TRY IT: Repeat exactly the lines that run from the one containing "subscription_GET; by destruct" to the end of the data, and leave out all others.

DATA LISTING:
(** Erasing through the API. Whatever is sent to these routes, the files, the
    holds and the feed are as they were, unless the request erases: its caller
    authenticated with a key of the admin scope, its body says DELETE and asks not
    to be a dry run, and no hold covers what it touches. Then what is left is what
    the erasure of the workspace leaves, only files of its plan are gone, the keys
    among them just when the compliance stores were named, and the answer is its
    summary. *)
Theorem v1_erasure_guarded c cl req fr a :
  0 <= inFlight (guard a) ->
  let '(o, a') := served c cl req fr a in
  let s := stores_of a in let s' := stores_of a' in
  (keys_erased s' = true -> keys_file a' = None) /\
  (data s' = data s \/
   exists key opts x, c = PostErase /\ caller cl req a = Some key /\ admin ∈ scopes key /\ ordered req opts /\
     (forall scope, Privacy.touches opts scope = true -> ~ held (register s) scope) /\
     Privacy.eraseAll (f_now fr 0%nat) opts (register s) (disk s) = (Ok x, disk s') /\ register s' = register s /\
     (forall f, f ∉ fst (Privacy.describeErase opts) -> disk s' !! f = disk s !! f) /\
     keys_erased s' = keys_erased s || Privacy.wipeCompliance opts /\
     seen_outcome o = Some (200, stringify double_text (summary_json x))).
Proof.
  intros Hi. pose proof (serve_spec c cl req fr a Hi) as Hs. destruct (served c cl req fr a) as [o a'] eqn:E. cbv zeta in *. split.
  { unfold serve in E. destruct (read_route _ _ _ _ _ _ _ _ _) as [o1 a1]. injection E as _ <-. rewrite settled_stores. unfold settle_keys. by intros ->. }
  destruct Hs as [Hd|(key & opts & x & -> & Hk & Ha & Ho & Ee & Hr)]; [by left|right]. pose proof (erased_plan _ _ _ _ _ _ Ee) as [H1 H2].
  exists key, opts, x. by split_and!; try apply Hr.
Qed.

(** No request takes a file that a hold covers. *)
Corollary v1_holds_respected c cl req fr a scope f :
  0 <= inFlight (guard a) -> held (register (stores_of a)) scope -> Privacy.held_file scope f ->
  let s' := stores_of (snd (served c cl req fr a)) in disk s' !! f = disk (stores_of a) !! f /\ register s' = register (stores_of a).
Proof.
  intros Hi Hh Hf. pose proof (serve_spec c cl req fr a Hi) as Hs. destruct (served c cl req fr a) as [o a']. cbv zeta in *. cbn [snd].
  destruct Hs as [[= -> -> _ _]|(key & opts & x & _ & _ & _ & _ & Ee & Hr & _)]; [done|]. split; [|done].
  pose proof (Privacy.erase_keeps_held (f_now fr 0%nat) opts (register (stores_of a)) (disk (stores_of a)) scope f Hh Hf) as Hl.
  by rewrite Ee in Hl.
Qed.
Lemma unsubscribe_settles i w :
  let '(r, w') := subscription_DELETE i w in
  match r with Answer _ a => settled (DeleteSub i) a w w' | _ => w' = w end.
Proof.
  unfold subscription_DELETE, on_file, Digest.delete_tx. cbv zeta.
  destruct (Z.eqb_spec (len (filter (fun x => Digest.s_id x <> i) (read_file (subs w)))) (len (read_file (subs w)))) as [|Hne]; [apply same_subs|].
  split_and!; try done. cbn [subs with_subs]. rewrite read_write by done.
  pose proof (length_filter (fun x => Digest.s_id x <> i) (read_file (subs w))). unfold len in *. lia.
Qed.

(** What is not answered with success changes nothing; what is, changes what
    it answers for, and nothing else: a watch is put in front of fewer than 50, one
    is switched, one is taken out; a subscription is added, merged with the body or
    taken out; and the feed has one new event for a creation or a removal of a
    watch and for a new subscription. *)
Theorem schedule_requests_settle c req w :
  let '(r, w') := serve c req w in
  match r with Answer _ a => settled c a w w' | _ => w' = w end.
Proof.
  destruct c; cbn [serve];
    [done|apply create_settles|unfold watch_GET; by destruct (Watches.getWatch _ _)|apply watch_patch_settles|apply delete_settles|done|apply subscribe_settles
    |unfold subscription_GET; by destruct (Digest.getSub _ _)|apply update_settles|apply unsubscribe_settles|done|].
  unfold preview_GET. by destruct (match _ with Some _ => _ | None => _ end).
Qed.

ANSWER SPACE:
    |unfold subscription_GET; by destruct (Digest.getSub _ _)|apply update_settles|apply unsubscribe_settles|done|].
  unfold preview_GET. by destruct (match _ with Some _ => _ | None => _ end).
Qed.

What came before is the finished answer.